Items listed in a dataset –
>>

(** * piecash-scripts: historical balances, price resolution and reporting helpers

    A shallow embedding of [src/utils.py], [src/analysis.py] and
    [src/prices/ecb_fx.py], and the properties of the balance and conversion
    engine stated over it.

    Conventions of the embedding:
    - a [datetime.date] is its proleptic ordinal, an integer ([date.toordinal]);
      the difference of two dates is the difference of the ordinals;
    - the arithmetic of [decimal.Decimal] and of Python floats is an interface
      ([Numeric]); the functions are written over the interface, so whatever
      is proved of them holds for every implementation of the arithmetic, the
      IEEE one included.  Concrete runs use exact rationals in lowest terms;
    - exceptions are the [Raise] results of a small monad that also records
      the queries sent to the price table (the only observable effect of the
      code besides the conversion cache);
    - the conversion cache is the nested dict of the source,
      [dict[tuple, dict[date, float]]], a [gmap] of [gmap]s; the dict is passed
      by reference, so a call returns the state of the caller's dict next to
      its value. *)

From stdpp Require Import gmap strings list fin_maps.
From Stdlib Require Import Ascii QArith Qcanon Sorted.

#[local] Open Scope string_scope.
#[local] Open Scope list_scope.
#[local] Open Scope Z_scope.

(** ** Arithmetic *)

Class Numeric := {
  (** [decimal.Decimal]: split quantities and price values *)
  dec : Type;
  (** Python [float] (and the [int] constants mixed with it) *)
  flt : Type;
  (** the [0] that [sum] starts from, absorbed by the first Decimal *)
  dec_zero : dec;
  dec_add : dec -> dec -> dec;
  (** [1 / v] on a Decimal; [None] is [decimal.DivisionByZero] *)
  dec_recip : dec -> option dec;
  (** [float(x)] *)
  to_float : dec -> flt;
  flt_of_int : Z -> flt;
  flt_add : flt -> flt -> flt;
  flt_mul : flt -> flt -> flt;
  (** [a / b] on floats; [None] is [ZeroDivisionError] *)
  flt_div : flt -> flt -> option flt;
  (** [a < b] on floats, as the sort of a Series compares them *)
  flt_ltb : flt -> flt -> bool;
  (** truth value of a float in [if balance:] *)
  flt_truthy : flt -> bool;
  (** [float(s)] on a string; [None] is [ValueError] *)
  flt_of_string : string -> option flt;
}.

(** Exact rationals kept in lowest terms, so that equal numbers are equal
    terms. *)
Module QNum.
Definition norm (q : Q) : Q := Qred q.
Definition add (a b : Q) : Q := norm (Qplus a b).
Definition mul (a b : Q) : Q := norm (Qmult a b).
Definition is_zero (a : Q) : bool := Z.eqb (Qnum a) 0.
Definition recip (a : Q) : option Q :=
  if is_zero a then None else Some (norm (Qinv a)).
Definition div (a b : Q) : option Q :=
  if is_zero b then None else Some (norm (Qdiv a b)).
Definition of_int (z : Z) : Q := Qmake z 1.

<<

Scan the entries for the word "interface". Report each line that has it.

Result for this exercise –
    - the arithmetic of [decimal.Decimal] and of Python floats is an interface
      ([Numeric]); the functions are written over the interface, so whatever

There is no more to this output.